The Department of Health and Human Services continued to unwind Trump-era policy priorities in the Medicaid program, rolling back work requirements in three more states and asking for additional public comments on a demonstration project in Tennessee.
Requiring poor adults to work as a condition of receiving health care would likely decrease Medicaid enrollment without increasing employment, and would be especially harmful during the Covid-19 pandemic, the HHS said Tuesday in letters to Medicaid directors in Ohio, South Carolina and Utah.
The Aug. 10 action brings to a near conclusion the HHS’s efforts to eliminate work requirements in Medicaid in the 12 states that received approval for them during the Trump administration.
The HHS action on the Tennessee demonstration project is more equivocal, but suggests that the Biden administration is open to revising it or throwing it out, said
“There is nothing at all surprising about these actions given the Biden administration’s commitment to protecting and expanding health coverage for low-income people,” she said.
“Work requirements lead to loss of coverage for the most vulnerable people, the research on this is clear. It’s an idea that has lost whatever luster it had, and I don’t think any states are going to want to go down this path now.”
The HHS previously revoked work requirements in the Medicaid programs of Arizona, Arkansas, Indiana, Michigan, New Hampshire and Wisconsin. Kentucky and Nebraska withdrew their applications for work requirements after initially receiving approval.
Georgia is the only remaining state that received approval for work requirements that has not had it formally revoked.
Work requirements for adults in Medicaid were an important policy priority during the Trump administration. Proponents said they would help enrollees make the step to independent living and would promote better health outcomes.
The requirements took shape as demonstration projects under Section 1115 of the Social Security Act.
Tennessee would receive a capped funding amount for its Medicaid program under its Section 1115 waiver, and would be able to redirect a portion of any resulting cost savings to other health programs.
The HHS approved the proposal in the last days of the Trump administration for a 10-year period. Patient groups quickly filed a federal lawsuit challenging the approval, arguing that the public was not given an opportunity to comment, and that the proposal would weaken a Medicaid program that already fails to provide access to needed services.
The decision to open a new comment period shows that the Biden administration has significant doubts about the Tennessee demonstration, Rosenbaum said.
“This waiver would create significant cuts to the Tennessee Medicaid program, and I doubt the Biden administration likes what it sees,” she said. “It incentivizes the state to pursue extraordinary cuts in the program because it gets to share in the savings.”
The comment period will create a record that can be the basis for further action, she said. “The administration appears to want to be sure it has a record that reflects the sentiments about and evidence about such a severe curtailment of the program,” she said.
Right to Appeal
Ohio, South Carolina, and Utah have a right to appeal the HHS action to the HHS Departmental Appeals Board, but initial statements from officials in the states left it unclear whether there is much of an appetite left for a fight over work requirements.
Arkansas is the only state so far to have put up much of a struggle over its work requirements. It fought a lawsuit challenging its work requirements all the way to the U.S. Supreme Court, where the case remains on hold, and it launched an appeal of the HHS decision to withdraw approval for its work requirements.
But Arkansas’s recent application to renew its waiver, set to expire at the end of the year, appears to show that officials there see that the end of work requirements is inevitable.

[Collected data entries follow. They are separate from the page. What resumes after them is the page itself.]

(* ===== verification/RestClients.v ===== *)
(** * The generated API clients

    The clientsets of [observer/pkg/client/manifestintegritystate] and
    [webhook/admission-controller/pkg/client/manifestintegrityprofile]: the typed
    clients (namespaced integrity states, cluster-wide integrity profiles in the
    packages v1 and v1alpha1), their constructors, the scheme registration, and the
    fake clients for tests.

    The request of client-go is the record [rest_Request]; the builder methods are
    its setters, so a method of a typed client reads like the chain of calls of the
    source.  What happens to a request ([DoInto] and the like) and to the action of a
    fake client ([Invokes]) is a parameter; [ApiStore] is the store behind both and
    [RestServes], [FakeServes] say that requests and actions reach it. *)
From S2P Require Import Prelude GoStrings World.
From stdpp Require Import base gmap strings list.
From Stdlib Require Import ZArith Lia.

Local Open Scope string_scope.

(** ** Names of the API *)

Record GroupVersion := mkGV { gv_Group : string; gv_Version : string }.
#[export] Instance GroupVersion_eq_dec : EqDecision GroupVersion.
Proof. solve_decision. Defined.
Record GroupVersionResource := mkGVR {
  gvr_Group : string; gvr_Version : string; gvr_Resource : string }.
#[export] Instance GroupVersionResource_eq_dec : EqDecision GroupVersionResource.
Proof. solve_decision. Defined.
Record GroupResource := mkGR { gr_Group : string; gr_Resource : string }.
Definition WithResource (gv : GroupVersion) (r : string) : GroupVersionResource :=
  mkGVR (gv_Group gv) (gv_Version gv) r.
Definition WithKind (gv : GroupVersion) (k : string) : GroupVersionKind :=
  mkGVK (gv_Group gv) (gv_Version gv) k.
Definition gvr_GroupResource (r : GroupVersionResource) : GroupResource :=
  mkGR (gvr_Group r) (gvr_Resource r).

(** [register.go] of the two API packages. *)
Definition mis_GroupName : string := "apis.integrityshield.io".
Definition mis_SchemeGroupVersion : GroupVersion := mkGV mis_GroupName "v1".
Definition mip_GroupName : string := "apis.integrityshield.io".
Definition mip_SchemeGroupVersion : GroupVersion := mkGV mip_GroupName "v1".
Definition mis_Resource (r : string) : GroupResource :=
  gvr_GroupResource (WithResource mis_SchemeGroupVersion r).
Definition mip_Resource (r : string) : GroupResource :=
  gvr_GroupResource (WithResource mip_SchemeGroupVersion r).

Record GroupKind := mkGK { gk_Group : string; gk_Kind : string }.
Definition gvk_GroupKind (k : GroupVersionKind) : GroupKind := mkGK (Group k) (Kind k).
Definition mis_Kind (kind : string) : GroupKind :=
  gvk_GroupKind (WithKind mis_SchemeGroupVersion kind).
Definition mip_Kind (kind : string) : GroupKind :=
  gvk_GroupKind (WithKind mip_SchemeGroupVersion kind).

(** A scheme: the kinds it can encode.  [AddToGroupVersion] of apimachinery adds the
    option kinds of a group version. *)
Abbreviation Scheme := (list GroupVersionKind).
Class SchemeLib := { AddToGroupVersion : Scheme → GroupVersion → Scheme }.
Definition AddKnownTypes (s : Scheme) (gv : GroupVersion) (kinds : list string) : Scheme :=
  s ++ (WithKind gv <$> kinds).
Definition mis_addKnownTypes `{SchemeLib} (scheme : Scheme) : option error * Scheme :=
  let scheme := AddKnownTypes scheme mis_SchemeGroupVersion
                  ["ManifestIntegrityState"; "ManifestIntegrityStateList"] in
  (None, AddToGroupVersion scheme mis_SchemeGroupVersion).
Definition mip_addKnownTypes `{SchemeLib} (scheme : Scheme) : option error * Scheme :=
  let scheme := AddKnownTypes scheme mip_SchemeGroupVersion
                  ["ManifestIntegrityProfile"; "ManifestIntegrityProfileList"] in
  (None, AddToGroupVersion scheme mip_SchemeGroupVersion).
(** [init] of the clientset's scheme package; [utilruntime.Must] panics on an error. *)
Definition scheme_init `{SchemeLib} (addKnownTypes : Scheme → option error * Scheme)
    : M Scheme unit :=
  modifyW (λ s, AddToGroupVersion s (mkGV "" "v1"));;
  s ← getW;
  match addKnownTypes s with
  | (None, s') => putW s'
  | (Some e, s') => putW s';; panic (Error e)
  end.

Definition mip_scheme_init `{SchemeLib} : M Scheme unit := scheme_init mip_addKnownTypes.

(** ** Requests *)

Class RestTypes := {
  GetOptions : Type; ListRest : Type; CreateOptions : Type; UpdateOptions : Type;
  DeleteOptions : Type; PatchOptions : Type;
  Watcher : Type;                                 (* watch.Interface *)
  LabelSelectors : Type;                          (* labels.Selector *)
  RateLimiter : Type; float32 : Type }.

Inductive Verb := GET | POST | PUT | PATCH (pt : string) | DELETE.

Section clients.
Context {RT : RestTypes}.

(** [metav1.ListOptions] *)
Record ListOptions := mkListOptions {
  lo_TimeoutSeconds : option Z; lo_Watch : bool; lo_rest : ListRest }.
Definition set_Watch (b : bool) (o : ListOptions) : ListOptions :=
  mkListOptions (lo_TimeoutSeconds o) b (lo_rest o).
(** [time.Duration( *opts.TimeoutSeconds) * time.Second] *)
Definition Second : Z := 1000000000.
Definition timeoutOf (o : ListOptions) : Z :=
  match lo_TimeoutSeconds o with None => 0%Z | Some s => int64 (s * Second) end.

Inductive Params :=
| GetParams (o : GetOptions) | ListParams (o : ListOptions) | CreateParams (o : CreateOptions)
| UpdateParams (o : UpdateOptions) | PatchParams (o : PatchOptions).

Section typed.
Context {A : Type}.                               (* the resource *)

Inductive Payload := ObjectBody (a : A) | DeleteBody (o : DeleteOptions) | BytesBody (d : string).

Record rest_Request := mkRest {
  r_gv : GroupVersion;
  r_verb : Verb;
  r_namespace : option string;
  r_resource : string;
  r_name : option string;
  r_sub : list string;
  r_params : option Params;
  r_timeout : Z;
  r_body : option Payload }.

(** The client of a configuration; a nil [rest.Interface] is [None] and its methods
    panic. *)
Record RESTClient := mkRESTClient { rcl_GroupVersion : GroupVersion; rcl_APIPath : string }.
Definition rest_Verb {S} (v : Verb) (c : option RESTClient) : M S rest_Request :=
  match c with
  | None => panic nil_dereference
  | Some c => mret (mkRest (rcl_GroupVersion c) v None "" None [] None 0 None)
  end.
Definition Namespace (ns : string) (r : rest_Request) : rest_Request :=
  mkRest (r_gv r) (r_verb r) (Some ns) (r_resource r) (r_name r) (r_sub r) (r_params r)
    (r_timeout r) (r_body r).
Definition Resource (res : string) (r : rest_Request) : rest_Request :=
  mkRest (r_gv r) (r_verb r) (r_namespace r) res (r_name r) (r_sub r) (r_params r)
    (r_timeout r) (r_body r).
Definition Name (n : string) (r : rest_Request) : rest_Request :=
  mkRest (r_gv r) (r_verb r) (r_namespace r) (r_resource r) (Some n) (r_sub r) (r_params r)
    (r_timeout r) (r_body r).
Definition SubResource (l : list string) (r : rest_Request) : rest_Request :=
  mkRest (r_gv r) (r_verb r) (r_namespace r) (r_resource r) (r_name r) l (r_params r)
    (r_timeout r) (r_body r).
Definition VersionedParams (p : Params) (r : rest_Request) : rest_Request :=
  mkRest (r_gv r) (r_verb r) (r_namespace r) (r_resource r) (r_name r) (r_sub r) (Some p)
    (r_timeout r) (r_body r).
Definition Timeout (t : Z) (r : rest_Request) : rest_Request :=
  mkRest (r_gv r) (r_verb r) (r_namespace r) (r_resource r) (r_name r) (r_sub r) (r_params r)
    t (r_body r).
Definition Body (b : Payload) (r : rest_Request) : rest_Request :=
  mkRest (r_gv r) (r_verb r) (r_namespace r) (r_resource r) (r_name r) (r_sub r) (r_params r)
    (r_timeout r) (Some b).
End typed.
End clients.
Arguments Payload {RT} A.
Arguments rest_Request {RT} A.

Declare Scope rest_scope.
Notation "r |> f" := (f r) (at level 50, left associativity, only parsing) : rest_scope.
Local Open Scope rest_scope.

(** A list of resources. *)
Record ResourceList (A : Type) := mkList { rl_ListMeta : string; rl_Items : list A }.
Arguments mkList {A}.
Arguments rl_ListMeta {A}.
Arguments rl_Items {A}.

(** Sending a request: [Do(ctx).Into(result)] for an object and for a list (from the
    initial content of the result), [Do(ctx).Error()] and [Watch(ctx)]. *)
Class Transport {RT : RestTypes} (S A : Type) := {
  DoInto : rest_Request A → A → S → (A * option error) * S;
  DoIntoList : rest_Request A → ResourceList A → S → (ResourceList A * option error) * S;
  DoError : rest_Request A → S → option error * S;
  DoWatch : rest_Request A → S → res Watcher * S }.

Section methods.
Context {RT : RestTypes} {S A : Type} `{!Transport S A}.
Context (objName : A → string) (zero : A).        (* metadata.name, [&T{}] *)

Definition sendInto (r : rest_Request A) : M S (A * option error) := λ s,
  let '(x, s') := DoInto r zero s in (Ret x, s').
Definition sendIntoList (r : rest_Request A) : M S (ResourceList A * option error) := λ s,
  let '(x, s') := DoIntoList r (mkList "" []) s in (Ret x, s').
Definition sendError (r : rest_Request A) : M S (option error) := λ s,
  let '(x, s') := DoError r s in (Ret x, s').
Definition sendWatch (r : rest_Request A) : M S (res Watcher) := λ s,
  let '(x, s') := DoWatch r s in (Ret x, s').

(** ** Typed clients *)

(** [ApisV1Client]: a pointer that may be nil. *)
Record ApisV1Client := mkApisV1Client { restClient : option RESTClient }.
Definition ApisV1Client_RESTClient (c : option ApisV1Client) : option RESTClient :=
  match c with None => None | Some c => restClient c end.

(** *** Integrity states, namespaced *)

Record manifestIntegrityStates := mkMIS { mis_client : option RESTClient; mis_ns : string }.
Definition newManifestIntegrityStates (c : option ApisV1Client) (namespace : string)
    : manifestIntegrityStates := mkMIS (ApisV1Client_RESTClient c) namespace.

Definition MIS_Get (c : manifestIntegrityStates) (name : string) (options : GetOptions)
    : M S (A * option error) :=
  r ← rest_Verb GET (mis_client c);
  sendInto (r
    |> Namespace (mis_ns c)
    |> Resource "manifestintegritystates"
    |> Name name
    |> VersionedParams (GetParams options)).
Definition MIS_List (c : manifestIntegrityStates) (opts : ListOptions)
    : M S (ResourceList A * option error) :=
  r ← rest_Verb GET (mis_client c);
  sendIntoList (r
    |> Namespace (mis_ns c)
    |> Resource "manifestintegritystates"
    |> VersionedParams (ListParams opts)
    |> Timeout (timeoutOf opts)).
Definition MIS_Watch (c : manifestIntegrityStates) (opts : ListOptions) : M S (res Watcher) :=
  let timeout := timeoutOf opts in
  let opts := set_Watch true opts in
  r ← rest_Verb GET (mis_client c);
  sendWatch (r
    |> Namespace (mis_ns c)
    |> Resource "manifestintegritystates"
    |> VersionedParams (ListParams opts)
    |> Timeout timeout).
Definition MIS_Create (c : manifestIntegrityStates) (x : A) (opts : CreateOptions)
    : M S (A * option error) :=
  r ← rest_Verb POST (mis_client c);
  sendInto (r
    |> Namespace (mis_ns c)
    |> Resource "manifestintegritystates"
    |> VersionedParams (CreateParams opts)
    |> Body (ObjectBody x)).
Definition MIS_Update (c : manifestIntegrityStates) (x : A) (opts : UpdateOptions)
    : M S (A * option error) :=
  r ← rest_Verb PUT (mis_client c);
  sendInto (r
    |> Namespace (mis_ns c)
    |> Resource "manifestintegritystates"
    |> Name (objName x)
    |> VersionedParams (UpdateParams opts)
    |> Body (ObjectBody x)).
Definition MIS_Delete (c : manifestIntegrityStates) (name : string) (opts : DeleteOptions)
    : M S (option error) :=
  r ← rest_Verb DELETE (mis_client c);
  sendError (r
    |> Namespace (mis_ns c)
    |> Resource "manifestintegritystates"
    |> Name name
    |> Body (DeleteBody opts)).
Definition MIS_DeleteCollection (c : manifestIntegrityStates) (opts : DeleteOptions)
    (listOpts : ListOptions) : M S (option error) :=
  r ← rest_Verb DELETE (mis_client c);
  sendError (r
    |> Namespace (mis_ns c)
    |> Resource "manifestintegritystates"
    |> VersionedParams (ListParams listOpts)
    |> Timeout (timeoutOf listOpts)
    |> Body (DeleteBody opts)).
Definition MIS_Patch (c : manifestIntegrityStates) (name pt data : string)
    (opts : PatchOptions) (subresources : list string) : M S (A * option error) :=
  r ← rest_Verb (PATCH pt) (mis_client c);
  sendInto (r
    |> Namespace (mis_ns c)
    |> Resource "manifestintegritystates"
    |> Name name
    |> SubResource subresources
    |> VersionedParams (PatchParams opts)
    |> Body (BytesBody data)).

(** *** Integrity profiles, cluster-wide *)

Record manifestIntegrityProfiles := mkMIPs { mip_client : option RESTClient }.
Definition newManifestIntegrityProfiles (c : option ApisV1Client) : manifestIntegrityProfiles :=
  mkMIPs (ApisV1Client_RESTClient c).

That application, which was submitted to the Centers for Medicare and Medicare Services in late July, drops work requirements altogether, substituting in their place incentives aimed at encouraging work and other healthy behaviors.
A spokesman for the Utah Department of Health expressed skepticism about the possibility of an appeal, but said no decision had been made.
Ohio Gov. Mike DeWine (R) said in a statement he was disappointed with the decision, but didn’t address the issue of an appeal.
The South Carolina Department of Health appeared to leave open the possibility of an appeal in an Aug. 11 statement. “South Carolina is committed to exploring all options available in order to implement its Healthy Connections Community Engagement Initiative. The South Carolina Department of Health and Human Services will continue to explore this and other opportunities to achieve this initiative’s goal to promote better health outcomes and financial independence for South Carolinians,” it said.